Instructions for the task: Read the data below. Every line holding the string "mkOut" must be copied.

Data for processing:
....................

(** C6 (amended): for a valid index [i] of an element of length [d >= 0],
    when [removeElement] returns, that is when no index mismatch is raised
    while the other elements are replayed through [append]: with [pad=True]
    the total length of the sequence is what it was, with [pad=False] it is
    smaller by exactly [d]; the aggregate [L] is that total length whenever
    an element is left; with [pad=True] and [d > 0] the element list is the
    old one with a [Space] of length [d] in the place of the element, and
    otherwise the old one without the element, every other element stored
    as [append] stores it (itself, or a [Space] with its indices
    rewritten). *)
Theorem removeElement_length (s : MatrixGroup) (w : World) (index : Z) (pad : bool)
        (e : Element)
        (Hidx : (0 <= normalized s index < len__ s)%Z)
        (He : nth_error (elements s) (Z.to_nat (normalized s index)) = Some e)
        (Hd : 0 <= L (matrixOf e))
        (Hret : res (removeElement index pad s w) = Val tt) :
  let s' := self' (removeElement index pad s w) in
  (pad = true ->
     L (transferMatrix (elements s') PInf) == L (transferMatrix (elements s) PInf))
  /\ (pad = false ->
        L (transferMatrix (elements s') PInf)
        == L (transferMatrix (elements s) PInf) - L (matrixOf e))
  /\ (elements s' <> [] -> L (base s') = L (transferMatrix (elements s') PInf))
  /\ (pad = true -> 0 < L (matrixOf e) ->
        exists before n after,
          elements s' = before ++ SpaceN (L (matrixOf e)) n :: after
          /\ Forall2 storedFrom
                     (firstn (Z.to_nat (normalized s index)) (elements s)) before
          /\ Forall2 storedFrom
                     (skipn (S (Z.to_nat (normalized s index))) (elements s)) after)
  /\ (pad = false \/ L (matrixOf e) == 0 ->
        Forall2 storedFrom
                (firstn (Z.to_nat (normalized s index)) (elements s)
                 ++ skipn (S (Z.to_nat (normalized s index))) (elements s))
                (elements s')).
Proof.
  cbv zeta. rewrite removeElement_valid in * by exact Hidx.
  destruct (appendEach_val _ _ _ Hret) as (stored & HF & Hel & Hc).
  cbn [elements setElements app] in Hel. rewrite Hel.
  set (j := Z.to_nat (normalized s index)) in *.
  assert (Hlist := HF).
  assert (Hnew : L (transferMatrix stored PInf)
                 == sumL (firstn j (elements s)) + sumL (padding (elements s) j pad)
                    + sumL (skipn (S j) (elements s))).
  { eapply Qeq_trans; [apply totalLength_sumL|].
    rewrite (sumL_stored _ _ HF). unfold removedList.
    eapply Qeq_trans; [apply sumL_app|].
    eapply Qeq_trans; [apply Qplus_comp; [apply Qeq_refl | apply sumL_app]|].
    ring. }
  assert (Hold : L (transferMatrix (elements s) PInf)
                 == sumL (firstn j (elements s)) + L (matrixOf e)
                    + sumL (skipn (S j) (elements s))).
  { eapply Qeq_trans; [apply totalLength_sumL | apply sumL_split; exact He]. }
  unfold padding in Hnew. rewrite He in Hnew.
  unfold removedList, padding in Hlist. rewrite He in Hlist.
  split; [|split; [|split; [|split]]].
  - intros ->. rewrite andb_true_r in Hnew.
    eapply Qeq_trans; [exact Hnew|]. apply Qeq_sym.
    eapply Qeq_trans; [exact Hold|].
    destruct (Qgt_bool (L (matrixOf e)) 0) eqn:G.
    + simpl. ring.
    + unfold Qgt_bool in G. apply negb_false_iff, Qle_bool_iff in G.
      assert (Hz : L (matrixOf e) == 0) by (apply Qle_antisym; assumption).
      simpl. rewrite Hz. ring.
  - intros ->. rewrite andb_false_r in Hnew.
    eapply Qeq_trans; [exact Hnew|].
    apply Qeq_sym.
    eapply Qeq_trans; [apply Qplus_comp; [exact Hold | apply Qeq_refl]|].
    simpl. ring.
  - intros Hne.
    assert (Hx : removedList (elements s) j pad <> []).
    { intros Hx. apply Hne. apply (Forall2_nil_iff _ _ _ HF). exact Hx. }
    specialize (Hc Hx). unfold consistent, aggregateOf, matrixAggregate in Hc.
    rewrite Hel in Hc. inversion Hc. reflexivity.
  - intros -> Hpos.
    assert (G : Qgt_bool (L (matrixOf e)) 0 = true).
    { unfold Qgt_bool. apply negb_true_iff.
      destruct (Qle_bool (L (matrixOf e)) 0) eqn:G; [|reflexivity].
      apply Qle_bool_iff in G. exfalso. exact (Qlt_not_le _ _ Hpos G). }
    rewrite G in Hlist. cbn [andb] in Hlist.
    apply Forall2_app_inv_l in Hlist.
    destruct Hlist as (before & rest & Hb & Hrest & ->).
    cbn [app] in Hrest. inversion Hrest as [|x sp l after Hsp Hafter]; subst.
    assert (Hn : exists n, sp = SpaceN (L (matrixOf e)) n).
    { destruct Hsp as [->|(_ & n & ->)]; [exists 1 | exists n]; reflexivity. }
    destruct Hn as (n & ->).
    exists before, n, after. split; [reflexivity|]. split; assumption.
  - intros Hcase.
    assert (G : Qgt_bool (L (matrixOf e)) 0 && pad = false).
    { destruct Hcase as [->|Hz]; [apply andb_false_r|].
      unfold Qgt_bool.
      assert (Hle : Qle_bool (L (matrixOf e)) 0 = true)
        by (apply Qle_bool_iff; rewrite Hz; apply Qle_refl).
      rewrite Hle. reflexivity. }
    rewrite G in Hlist. exact Hlist.
Qed.

Lemma removeElement_length_witness :
  L (transferMatrix (elements (self' (removeElement 2 true group3 world0))) PInf)
  == L (transferMatrix (elements group3) PInf)
  /\ (exists before n after,
        elements (self' (removeElement 2 true group3 world0))
        = before ++ SpaceN 3 n :: after
        /\ Forall2 storedFrom [interface15; glassExit] before
        /\ Forall2 storedFrom [] after)
  /\ L (transferMatrix (elements (self' (removeElement (-1) false group3 world0))) PInf)
     == L (transferMatrix (elements group3) PInf) - L (matrixOf thickLens)
  /\ Forall2 storedFrom [interface15; glassExit]
             (elements (self' (removeElement (-1) false group3 world0))).
Proof.
  assert (H2 : (0 <= normalized group3 2 < len__ group3)%Z)
    by (vm_compute; split; [intros H; discriminate H | reflexivity]).
  assert (H1 : (0 <= normalized group3 (-1) < len__ group3)%Z)
    by (vm_compute; split; [intros H; discriminate H | reflexivity]).
  assert (Hd : 0 <= L (matrixOf thickLens)) by (vm_compute; intros H; discriminate H).
  destruct (removeElement_length group3 world0 2%Z true thickLens H2 eq_refl Hd eq_refl)
    as (Ha & _ & _ & Hb & _).
  destruct (removeElement_length group3 world0 (-1)%Z false thickLens H1 eq_refl Hd eq_refl)
    as (_ & Hc & _ & _ & He).
  split; [exact (Ha eq_refl)|].
  split; [exact (Hb eq_refl eq_refl)|].
  split; [exact (Hc eq_refl)|].
  exact (He (or_introl eq_refl)).
Defined.

(** ** Index continuity and replay without repair *)

Lemma lastOf_cons {T} (x : T) (xs : list T) :
  lastOf (x :: xs) = match lastOf xs with Some l => Some l | None => Some x end.
Proof.
  unfold lastOf. simpl. destruct (rev xs); reflexivity.
Qed.

Lemma linked_app (a b : list Element) :
  forall prev,
    linked prev (a ++ b)
    = linked prev a
      && linked (match lastOf a with Some l => Some l | None => prev end) b.
Proof.
  induction a as [|x rest IH]; intros prev.
  - reflexivity.
  - cbn [app linked]. rewrite IH, lastOf_cons, andb_assoc.
    destruct (lastOf rest); reflexivity.
Qed.

Lemma withElements_appended (s : MatrixGroup) (x : Element) (els : list Element) :
  withElements (appended s x) els = withElements s els.
Proof. reflexivity. Qed.

(** Replaying index-continuous elements stores them unchanged, raises
    nothing and issues no warning. *)
Lemma appendEach_linked (xs : list Element) :
  forall s w,
    linked (lastOf (elements s)) xs = true ->
    appendEach xs s w
    = mkOut (Val tt)
            (match xs with [] => s | _ => withElements s (elements s ++ xs) end) w.
Proof.
  induction xs as [|x rest IH]; intros s w H; [reflexivity|].
  cbn [linked] in H. apply andb_true_iff in H. destruct H as [H1 H2].
  rewrite appendEach_cons.
  assert (Hc : indexCheck s x = Some (x, false)).
  { unfold indexCheck. destruct (lastOf (elements s)); [|reflexivity].
    unfold Qne_bool. rewrite H1. reflexivity. }
  rewrite Hc. cbn [warned]. rewrite IH.
  - destruct rest as [|y rest']; [reflexivity|].
    rewrite withElements_appended, elements_appended, <- app_assoc. reflexivity.
  - rewrite elements_appended, lastOf_app. exact H2.
Qed.

Lemma withElements_consistent (s : MatrixGroup) :
  consistent s -> withElements s (elements s) = s.
Proof.
  destruct s as [[a b c d l fv bv nf nb ap] els it cache].
  unfold consistent, aggregateOf, matrixAggregate, withElements, setAggregate, setElements.
  cbn [base elements iteration lastTrace A B C D L frontVertex backVertex
       frontIndex backIndex apertureDiameter].
  intros H. inversion H. reflexivity.
Qed.

Lemma padding_false (t : list Element) (j : nat) : padding t j false = [].
Proof.
  unfold padding. destruct (nth_error t j); [rewrite andb_false_r|]; reflexivity.
Qed.

Lemma removed_inserted (x : Element) (t : list Element) :
  forall j, (j <= List.length t)%nat ->
    removedList (insertedList t j [x]) j false = t.
Proof.
  intros j Hj. unfold removedList. rewrite padding_false. cbn [app].
  unfold insertedList. revert j Hj.
  induction t as [|e rest IH]; intros [|j] Hj; simpl in Hj; try reflexivity; [lia|].
  specialize (IH j ltac:(lia)). cbn [firstn skipn app] in *.
  f_equal. exact IH.
Qed.

(** The group built around one leaf element by lines 397-398. *)
Lemma asGroup_leaf (cls : LeafClass) (m : Matrix) (s : MatrixGroup) (w : World) :
  asGroup (OMatrix (Leaf cls m)) s w
  = mkOut (Val (withElements emptyGroup [Leaf cls m])) s w.
Proof. reflexivity. Qed.

(** ** insertElement followed by removeElement *)

(** [insertElement] of one leaf element at an index from 0 to the length:
    at the length it is appended to the list as it is, below it the snapshot
    with the element inserted is replayed on the emptied list. *)
Lemma insertElement_leaf (index : Z) (cls : LeafClass) (m : Matrix)
      (s : MatrixGroup) (w : World) :
  (0 <= index <= len__ s)%Z ->
  insertElement index (OMatrix (Leaf cls m)) s w
  = if (index =? len__ s)%Z then appendEach [Leaf cls m] s w
    else appendEach (insertedList (elements s) (Z.to_nat index) [Leaf cls m])
                    (setElements s []) w.
Proof.
  intros H. unfold insertElement. rewrite bind_run, asGroup_leaf.
  cbn [res self' world']. rewrite bind_getSelf. cbv zeta.
  destruct (index <? 0)%Z eqn:E0; [apply Z.ltb_lt in E0; lia|].
  destruct ((index >? len__ s)%Z || (index <? 0)%Z) eqn:E.
  - apply orb_true_iff in E. destruct E as [E|E]; [|congruence].
    rewrite Z.gtb_ltb in E. apply Z.ltb_lt in E. lia.
  - destruct (index =? len__ s)%Z eqn:En; [reflexivity|].
    apply Z.eqb_neq in En.
    rewrite bind_run. cbn [clearElements bind getSelf putSelf res self' world'].
    etransitivity;
      [exact (replay_range (insertBody index (withElements emptyGroup [Leaf cls m]))
                           (elements s) _ w)|].
    rewrite insertBody_list by (unfold len__ in *; lia).
    rewrite Z.sub_0_r. reflexivity.
Qed.

Lemma insertedList_length (t : list Element) (j : nat) (x : Element) :
  (j <= List.length t)%nat ->
  List.length (insertedList t j [x]) = S (List.length t).
Proof.
  intros H. unfold insertedList.
  rewrite !length_app, length_firstn, length_skipn. simpl. lia.
Qed.

(** With continuous indices the insertion stores the elements unchanged. *)
Lemma insertElement_leaf_linked (index : Z) (cls : LeafClass) (m : Matrix)
      (s : MatrixGroup) (w : World) :
  (0 <= index <= len__ s)%Z ->
  linked None (insertedList (elements s) (Z.to_nat index) [Leaf cls m]) = true ->
  insertElement index (OMatrix (Leaf cls m)) s w
  = mkOut (Val tt)
          (withElements s (insertedList (elements s) (Z.to_nat index) [Leaf cls m])) w.
Proof.
  intros Hidx Hfit. rewrite insertElement_leaf by exact Hidx.
  destruct (index =? len__ s)%Z eqn:En.
  - apply Z.eqb_eq in En. unfold len__ in En.
    assert (Hj : Z.to_nat index = List.length (elements s)) by lia.
    rewrite Hj in *. unfold insertedList in *.
    rewrite firstn_all, skipn_all, app_nil_r in *.
    rewrite linked_app in Hfit. apply andb_true_iff in Hfit. destruct Hfit as [_ Hx].
    rewrite appendEach_linked; [reflexivity|].
    destruct (lastOf (elements s)); exact Hx.
  - rewrite appendEach_linked by exact Hfit.
    unfold insertedList.
    destruct (firstn (Z.to_nat index) (elements s) ++
              [Leaf cls m] ++ skipn (Z.to_nat index) (elements s)) eqn:E.
    + exfalso. destruct (firstn (Z.to_nat index) (elements s)); discriminate E.
    + reflexivity.
Qed.

(** C7 as stated fails: at index -1 on [Space(10); Space(20)] the lens is
    inserted before the last element, and index -1 of the longer list then
    removes the last element, not the lens. *)
Lemma insert_remove_negative_index :
  let o1 := insertElement (-1) (OMatrix (Lens 5)) group2 world0 in
  let o2 := removeElement (-1) false (self' o1) (world' o1) in
  MatrixGroup_init (OList (map OMatrix [Space 10; Space 20])) world0 = (Val group2, world0)
  /\ res o1 = Val tt
  /\ elements (self' o1) = [Space 10; Lens 5; Space 20]
  /\ res o2 = Val tt
  /\ elements (self' o2) = [Space 10; Lens 5]
  /\ elements (self' o2) <> elements group2.
Proof.
  cbv zeta.
  split; [vm_compute; reflexivity|].
  split; [vm_compute; reflexivity|].
  split; [vm_compute; reflexivity|].
  split; [vm_compute; reflexivity|].
  split; [vm_compute; reflexivity|].
  intros H; vm_compute in H; discriminate H.
Qed.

....................

Solved exercise:
    = mkOut (Val tt)
  = mkOut (Val (withElements emptyGroup [Leaf cls m])) s w.
  = mkOut (Val tt)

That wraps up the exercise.